Deep beneath the rugged terrain of northern China, flames are gnawing their way through the country's extensive coalfields. While the world focuses its attention on more visible crises, China's underground fires are quietly consuming up to 200 million tons of coal each year. The fires spew nearly as much carbon dioxide into the atmosphere as do all the cars in the United States.
John van Genderen, a geomorphologist at the International Institute for Aerospace Survey and Earth Sciences in the Netherlands, is leading an international high-tech counterattack. Heat measurements from satellites, airplanes, and ground-based detectors have been combined to determine the size and depth of the fires and which direction they are burning.
Some fires started naturally by lightning or spontaneous combustion, others as a result of coal mining. Either way, extinguishing the smoldering coal is a laborious process. Chinese workers suffocate surface fires by burying them under a 3-foot layer of dirt. Deeper fires, some of which have persisted for centuries, are more difficult. Quenching them with water can produce explosive methane fumes, so engineers pour a water-clay slurry into cracks created by the heat of the flames. Even after treatment, the ground can take several years to cool down.

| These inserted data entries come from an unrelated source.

(** The outcome of [update_account]: a refusal, which no clock reading
    changes and which writes nothing, or a commit of the patched row,
    which the same body gets on every database where the account is the
    caller's. *)
Lemma update_account_cases id user_id data utcnow st :
  ((update_account id user_id data utcnow st).1 ≠ Spec.AccountUpdated
   ∧ (update_account id user_id data utcnow st).2 = st
   ∧ ∀ later, update_account id user_id data later st
              = update_account id user_id data utcnow st)
  ∨ ∃ patch loaded,
      data = Some patch
      ∧ account_of_user st id user_id = Some loaded
      ∧ (∀ later st' loaded',
           account_of_user st' id user_id = Some loaded' →
           update_account id user_id data later st'
           = (Spec.AccountUpdated,
              set_accounts
                (<[id := Account.flush later (balance_unequal patch loaded') loaded'
                           (patched patch loaded')]> (accounts st')) st'))
      ∧ update_account id user_id data utcnow st
        = (Spec.AccountUpdated,
           set_accounts
             (<[id := Account.flush utcnow (balance_unequal patch loaded) loaded
                        (patched patch loaded)]> (accounts st)) st).
Proof.
  unfold update_account.
  destruct (account_of_user st id user_id) as [loaded|]; [|by left].
  destruct data as [patch|]; [|by left].
  destruct (AccountPatch.is_empty patch) eqn:Hempty; [by left|].
  destruct (AccountPatch.balance patch) as [b|] eqn:Hb.
  - destruct (Z.ltb_spec b 0); [by left|].
    right. exists patch, loaded. split_and!; try done.
    + intros later st' loaded' ->. unfold patched, balance_unequal. by rewrite Hb.
    + unfold patched, balance_unequal. by rewrite Hb.
  - right. exists patch, loaded. split_and!; try done.
    + intros later st' loaded' ->. unfold patched, balance_unequal. by rewrite Hb.
    + unfold patched, balance_unequal. by rewrite Hb.
Qed.

(** X20. Sending a [PUT /accounts/<id>] a second time with the same body,
    at whatever clock reading: the answer is the one of the first time,
    and the database is as the first request left it, but for one
    thing.  When the body names a balance that is no whole number of
    quarters of a unit, the value sent never compares equal to the
    stored amount, so the row is written again and its [updated_at]
    becomes the time of the second request.  With no balance in the
    body, or a balance of whole quarters (every JSON integer is one),
    the second request changes nothing. *)
Theorem update_account_repeated id user_id data utcnow later st :
  let first := update_account id user_id data utcnow st in
  let second := update_account id user_id data later first.2 in
  second.1 = first.1
  ∧ (accounts second.2 = accounts first.2
     ∨ ∃ patch b a,
         data = Some patch
         ∧ AccountPatch.balance patch = Some b
         ∧ b mod 25 ≠ 0
         ∧ accounts first.2 !! id = Some a
         ∧ accounts second.2
           = <[id := Account.set_updated_at later a]> (accounts first.2))
  ∧ (∀ patch b a,
       data = Some patch → AccountPatch.balance patch = Some b → b mod 25 ≠ 0 →
       first.1 = Spec.AccountUpdated →
       accounts first.2 !! id = Some a →
       accounts second.2 !! id = Some (Account.set_updated_at later a))
  ∧ transactions second.2 = transactions first.2
  ∧ categories second.2 = categories first.2
  ∧ budgets second.2 = budgets first.2
  ∧ bills second.2 = bills first.2
  ∧ ((∀ patch b, data = Some patch → AccountPatch.balance patch = Some b →
                 b mod 25 = 0) →
     second = first).
Proof.
  cbv zeta.
  destruct (update_account_cases id user_id data utcnow st)
    as [(Hno & Hst & Hclock)|(patch & loaded & -> & Hloaded & Hagain & Hrun)].
  { rewrite Hst, Hclock, ?Hst. split_and!; try done. by left. }
  apply account_of_user_Some in Hloaded as [Hrow Hown].
  rewrite Hrun. cbn [fst snd].
  assert (patched patch
            (Account.flush utcnow (balance_unequal patch loaded) loaded
               (patched patch loaded))
          = Account.flush utcnow (balance_unequal patch loaded) loaded
              (patched patch loaded)) as Hpatched by apply patched_again.
  assert (Account.balance
            (Account.flush utcnow (balance_unequal patch loaded) loaded
               (patched patch loaded))
          = default (Account.balance loaded) (AccountPatch.balance patch)) as Hbal.
  { by rewrite flush_balance. }
  assert (Account.user_id
            (Account.flush utcnow (balance_unequal patch loaded) loaded
               (patched patch loaded)) = user_id) as Howner.
  { by rewrite flush_user_id. }
  set (row := Account.flush utcnow (balance_unequal patch loaded) loaded
                (patched patch loaded)) in *.
  clearbody row.
  rewrite (Hagain later _ row).
  2: { apply account_of_user_Some. simpl. by rewrite lookup_insert_eq. }
  rewrite Hpatched. unfold Account.flush. rewrite onupdate_same.
  unfold set_accounts. simpl. rewrite insert_insert_eq.
  destruct (balance_unequal patch row) eqn:Hunequal.
  - unfold balance_unequal in Hunequal.
    destruct (AccountPatch.balance patch) as [b|] eqn:Hb; [|done].
    simpl in Hbal. rewrite Hbal in Hunequal. apply negb_true_iff in Hunequal.
    assert (b mod 25 ≠ 0) as Hinexact.
    { intros Hmod. assert (same_decimal b b = true) as Htrue.
      { by apply same_decimal_true. }
      congruence. }
    split_and!; try done.
    + right. exists patch, b, row. split_and!; try done.
      * apply lookup_insert_eq.
      * by rewrite insert_insert_eq.
    + intros patch' b' a [= <-] Hb' _ _. rewrite !lookup_insert_eq.
      by intros [= <-].
    + intros Hexact. destruct Hinexact. by apply (Hexact patch b).
  - split_and!; try done; [by left|].
    intros patch' b a [= <-] Hb Hinexact _ _. exfalso.
    unfold balance_unequal in Hunequal. rewrite Hb in Hunequal, Hbal.
    simpl in Hbal. apply negb_false_iff, same_decimal_true in Hunequal. tauto.
Qed.
(** ** Sets in insertion order and slices *)

Section SetFacts.
Context `{EqDecision A}.

Lemma set_add_elem (k x : A) s : x ∈ Js.set_add k s <-> x = k \/ x ∈ s.
Proof.
  unfold Js.set_add, Js.set_has. case_bool_decide as Hin.
  - split; [by right|]. intros [->|]; done.
  - rewrite elem_of_app, list_elem_of_singleton. tauto.
Qed.

Lemma set_add_NoDup (k : A) s : NoDup s -> NoDup (Js.set_add k s).
Proof.
  intros Hs. unfold Js.set_add, Js.set_has. case_bool_decide as Hin; [done|].
  apply NoDup_app. split; [done|]. split.
  - intros x Hx Hk. apply list_elem_of_singleton in Hk. by subst.
  - apply NoDup_singleton.
Qed.

Lemma set_add_all_NoDup (ks s : list A) :
  NoDup s -> NoDup (Js.set_add_all ks s).
Proof.
  revert s. induction ks as [|k ks IH]; intros s Hs; [done|].
  simpl. apply IH. by apply set_add_NoDup.
Qed.

Lemma set_add_all_fresh (ks s : list A) :
  NoDup (s ++ ks) -> Js.set_add_all ks s = s ++ ks.
Proof.
  revert s. induction ks as [|k ks IH]; intros s Hs; simpl.
  - by rewrite app_nil_r.
  - assert (k ∉ s) as Hk.
    { apply NoDup_app in Hs as (_ & Hs & _). intros Hin.
      apply (Hs k Hin). constructor. }
    unfold Js.set_add, Js.set_has. rewrite (bool_decide_eq_false_2 _ Hk).
    rewrite IH; rewrite <- app_assoc; done.
Qed.

Lemma set_of_array_NoDup (arr : list A) : NoDup (Js.set_of_array arr).
Proof. apply set_add_all_NoDup, NoDup_nil_2. Qed.

Lemma set_of_array_id (arr : list A) : NoDup arr -> Js.set_of_array arr = arr.
Proof. intros H. unfold Js.set_of_array. by rewrite set_add_all_fresh. Qed.
(** * ce-analytics: value codec, config gate and dashboard controller

    A shallow embedding of the analytics custom element:

    - [src/customElement/value.ts]   ([parseValue], [isValidValue]),
    - [src/customElement/config.ts]  ([isConfig]),
    - [src/components/AnalyticsDashboard.tsx]
      ([generateFakeAnalytics] and the [AnalyticsDashboard] component,
      with its [formatTime] and the trends of its cards, [StatCard] and
      [Chart]),

    together with the parts of the ECMAScript runtime these functions
    call: [JSON.parse], [JSON.stringify], [Number::toString], the [Date]
    algorithms, [Date.parse] on dates, and [Math.floor]/[Math.round].

    Conventions of the model.

    - A JavaScript string is its sequence of UTF-16 code units, each an [N].
    - A JavaScript exception is an explicit outcome, [Throw], of the
      [Completion] type; [try]/[catch] is [try_catch].
    - A JavaScript number that reaches JSON is the finite decimal that
      [Number::toString] prints for it: a sign, the significant digits and
      the position of the decimal point.  [JSON.parse] keeps the decimal
      of a literal as it is; its rounding to binary64 is not modelled.
      Integer-valued fields of the typed records are [Z].  The negative
      zero is identified with zero.
    - Intermediate floating-point arithmetic of the generator is exact
      arithmetic on [Q] followed by a rounding operator [fl], about which
      the theorems only assume what binary64 round-to-nearest provides.
      Where the presentation computes with a number of a snapshot, the
      number is the double nearest to its decimal ([to_double]).
    - [Math.random] reads a stream of rationals and the local time zone
      is the function [LocalTZA] of the host; with [fl] they form the
      [Runtime] of a call.  [new Date()] reads the clock of the component.
    - The component is a state machine over the events of its event
      loop: the mount, a click, the passing of time and the firing of a
      timer; a render is part of the step that causes it. *)

From Stdlib Require Import Ascii String.
From Stdlib Require Import List Bool Arith NArith ZArith QArith Qround Qabs Lia Lqa.
From Stdlib Require Import Decimal DecimalFacts DecimalN.
Import ListNotations.

Set Implicit Arguments.

(* ================================================================== *)
(** * Part I: definitions *)
(* ================================================================== *)

(** ** JavaScript strings *)

Definition jsstring := list N.

(** The code units of an ASCII literal. *)
Fixpoint lit (s : string) : jsstring :=
  match s with
  | EmptyString => []
  | String a r => N_of_ascii a :: lit r
  end.

Fixpoint jsstring_eqb (a b : jsstring) : bool :=
  match a, b with
  | [], [] => true
  | x :: a', y :: b' => N.eqb x y && jsstring_eqb a' b'
  | _, _ => false
  end.

(** ** Completions: normal results and thrown exceptions *)

Inductive JsError : Type :=
| SyntaxError
| TypeError.

Inductive Completion (A : Type) : Type :=
| Normal (a : A)
| Throw (e : JsError).

Arguments Normal {A} a.
Arguments Throw {A} e.

Definition bind {A B} (c : Completion A) (k : A -> Completion B) : Completion B :=
  match c with
  | Normal a => k a
  | Throw e => Throw e
  end.

(** [try { body } catch (e) { handler }] *)
Definition try_catch {A} (body : Completion A) (handler : JsError -> Completion A)
  : Completion A :=
  match body with
  | Normal a => Normal a
  | Throw e => handler e
  end.

Notation "x <- c ;; k" := (bind c (fun x => k))
  (at level 61, c at next level, right associativity).

(** ** Numbers as JSON sees them

    [Number::toString] describes a finite non-zero number by integers
    [n], [k] and [s] with [k >= 1], [10^(k-1) <= s < 10^k], the value
    being [s * 10^(n-k)] and [k] as small as possible.  [sig_digits] are
    the [k] decimal digits of [s] and [point] is [n]. *)

Record number : Type := mkNumber {
  negative : bool;
  sig_digits : list digits;
  point : Z
}.

Definition number_zero : number := mkNumber false [] 0.

Definition digit_value (d : digits) : N :=
  match d with
  | d0 => 0 | d1 => 1 | d2 => 2 | d3 => 3 | d4 => 4
  | d5 => 5 | d6 => 6 | d7 => 7 | d8 => 8 | d9 => 9
  end%N.

Definition digit_char (d : digits) : N := (48 + digit_value d)%N.
(** ** Normalised content *)

Lemma fold_entries label bucket k acc :
  fold_left
    (fun sections '(i, result) =>
       let sections :=
         sections ++ [LF +:+ "[" +:+ label +:+ " " +:+ str_of_nat i +:+ "] " +:+ title result] in
       let sections := sections ++ ["Kaynak: " +:+ url result] in
       let sections := sections ++ ["İçerik: " +:+ content result +:+ LF] in
       sections)
    (enumerate bucket k) acc
  = acc ++ concat (imap (fun j r => entry label (k + j) r) bucket).
Proof.
  revert k acc. induction bucket as [|r bucket IH]; intros k acc; simpl.
  - by rewrite app_nil_r.
  - rewrite IH. rewrite Nat.add_0_r. rewrite <- !(assoc_L (++)). simpl.
    do 5 f_equal. apply imap_ext. intros j x _. simpl.
    by rewrite Nat.add_succ_r.
Qed.

Lemma append_section_spec header label bucket sections :
  append_section header label bucket sections = sections ++ section header label bucket.
Proof.
  unfold append_section, section. destruct bucket as [|r bucket]; simpl truthy; cbv iota.
  - by rewrite app_nil_r.
  - rewrite (fold_entries label (r :: bucket) 1). by rewrite <- (assoc_L (++)).
Qed.

Lemma prepare_content_normalize data :
  _prepare_content_for_analysis data = normalize data.
Proof.
  unfold _prepare_content_for_analysis, normalize.
  rewrite !append_section_spec. simpl. by rewrite <- (assoc_L (++)).
Qed.

Lemma section_header header label r bucket :
  header ∈ section header label (r :: bucket).
Proof. simpl. by left. Qed.

Lemma normalize_not_blank data :
  trend_results data ≠ [] ∨ problem_results data ≠ [] ∨ question_results data ≠ [] ->
  strip (normalize data) ≠ "".
Proof.
  intros H. apply (strip_keeps_byte "="%char); [vm_compute; reflexivity|].
  unfold normalize.
  destruct H as [H|[H|H]].
  - destruct (trend_results data) as [|r b]; [done|].
    eapply has_byte_join; [|shelve].
    apply elem_of_app; left. apply section_header.
  - destruct (problem_results data) as [|r b]; [done|].
    eapply has_byte_join; [|shelve].
    apply elem_of_app; right. apply elem_of_app; left. apply section_header.
  - destruct (question_results data) as [|r b]; [done|].
    eapply has_byte_join; [|shelve].
    apply elem_of_app; right. apply elem_of_app; right. apply section_header.
  Unshelve. all: vm_compute; reflexivity.
Qed.
(** * WebSpectrometer: a shallow embedding of the spectral pipeline

    The development follows the JavaScript sources of the repository:

    - [JSNum]             the number type of the program;
    - [Spectragraph]      js/spectragraph.js (calibration, sensor range,
                          display range, zoom, peak search, CSV wavelengths);
    - [SpectragraphCopy]  the methods of the second copy of that class that
                          differ (sensor range, display range, zoom);
    - [Main]              js/main.js (the calibrate click handlers);
    - [ImageProcessor]    js/imageProcessor.js (column averaging);
    - [QEImageProcessor]  the ImageProcessor class that carries the
                          quantum-efficiency hook;
    - [RecordingManager]  the recorder (start checks and sampling tick);
    - [Overflow]          the sensor range, the zoom step and the sampling
                          tick once more, over arithmetic that overflows.

    Numbers.  A JavaScript number is modelled by [JSNum.num]: a finite value
    is an exact rational, and the three special values [Infinity],
    [-Infinity] and [NaN] are kept with their IEEE-754 arithmetic and
    comparison rules.  Rounding error of binary floating point and the sign
    of zero are not represented: a zero divisor is taken as [+0].  Overflow
    to an infinity is represented in the module [Overflow] only; the
    statements that depend on it say on which inputs no result overflows. *)

From Stdlib Require Import QArith Qround Qabs ZArith String List Bool Lia Lqa.
Import ListNotations.

Set Implicit Arguments.

(* ------------------------------------------------------------------ *)
(** ** JavaScript numbers *)

Module JSNum.

Open Scope Q_scope.

Inductive num : Type :=
| Fin (q : Q)
| PInf
| NInf
| NaN.

Definition isNaN (a : num) : bool :=
  match a with NaN => true | _ => false end.

Definition isFinite (a : num) : bool :=
  match a with Fin _ => true | _ => false end.

(** Sign of a number as a comparison with zero; [Eq] also stands for the
    absence of a sign ([NaN]). *)
Definition sgn (a : num) : comparison :=
  match a with
  | Fin q => q ?= 0
  | PInf => Gt
  | NInf => Lt
  | NaN => Eq
  end.

Definition sgn_mul (c d : comparison) : comparison :=
  match c, d with
  | Eq, _ | _, Eq => Eq
  | Gt, Gt | Lt, Lt => Gt
  | _, _ => Lt
  end.

(** The infinity of a given sign; a product or quotient whose sign is
    undetermined ([0 * Infinity], [0 / 0]) is [NaN]. *)
Definition inf_of (c : comparison) : num :=
  match c with Gt => PInf | Lt => NInf | Eq => NaN end.

Definition neg (a : num) : num :=
  match a with
  | Fin q => Fin (- q)
  | PInf => NInf
  | NInf => PInf
  | NaN => NaN
  end.

Definition add (a b : num) : num :=
  match a, b with
  | NaN, _ | _, NaN => NaN
  | Fin p, Fin q => Fin (p + q)
  | PInf, NInf | NInf, PInf => NaN
  | PInf, _ | _, PInf => PInf
  | NInf, _ | _, NInf => NInf
  end.

Definition sub (a b : num) : num := add a (neg b).

Definition mul (a b : num) : num :=
  match a, b with
  | NaN, _ | _, NaN => NaN
  | Fin p, Fin q => Fin (p * q)
  | _, _ => inf_of (sgn_mul (sgn a) (sgn b))
  end.

Definition div (a b : num) : num :=
  match a, b with
  | NaN, _ | _, NaN => NaN
  | Fin p, Fin q => if Qeq_bool q 0 then inf_of (p ?= 0) else Fin (p / q)
  | Fin _, _ => Fin 0
  | _, Fin q => inf_of (sgn_mul (sgn a) (if Qeq_bool q 0 then Gt else q ?= 0))
  | _, _ => NaN
  end.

"These coal fires weren't given due attention in the past," says Anupma Prakash, a thermal remote-sensing expert who works with van Genderen at the institute. Along with Chinese partners, Prakash has helped alert the Chinese government to the magnitude of the problem, but he recognizes that nature has the upper hand. "Putting out all the fires in one go is not possible. Sometimes it is more feasible to isolate the fire and let it burn," he says.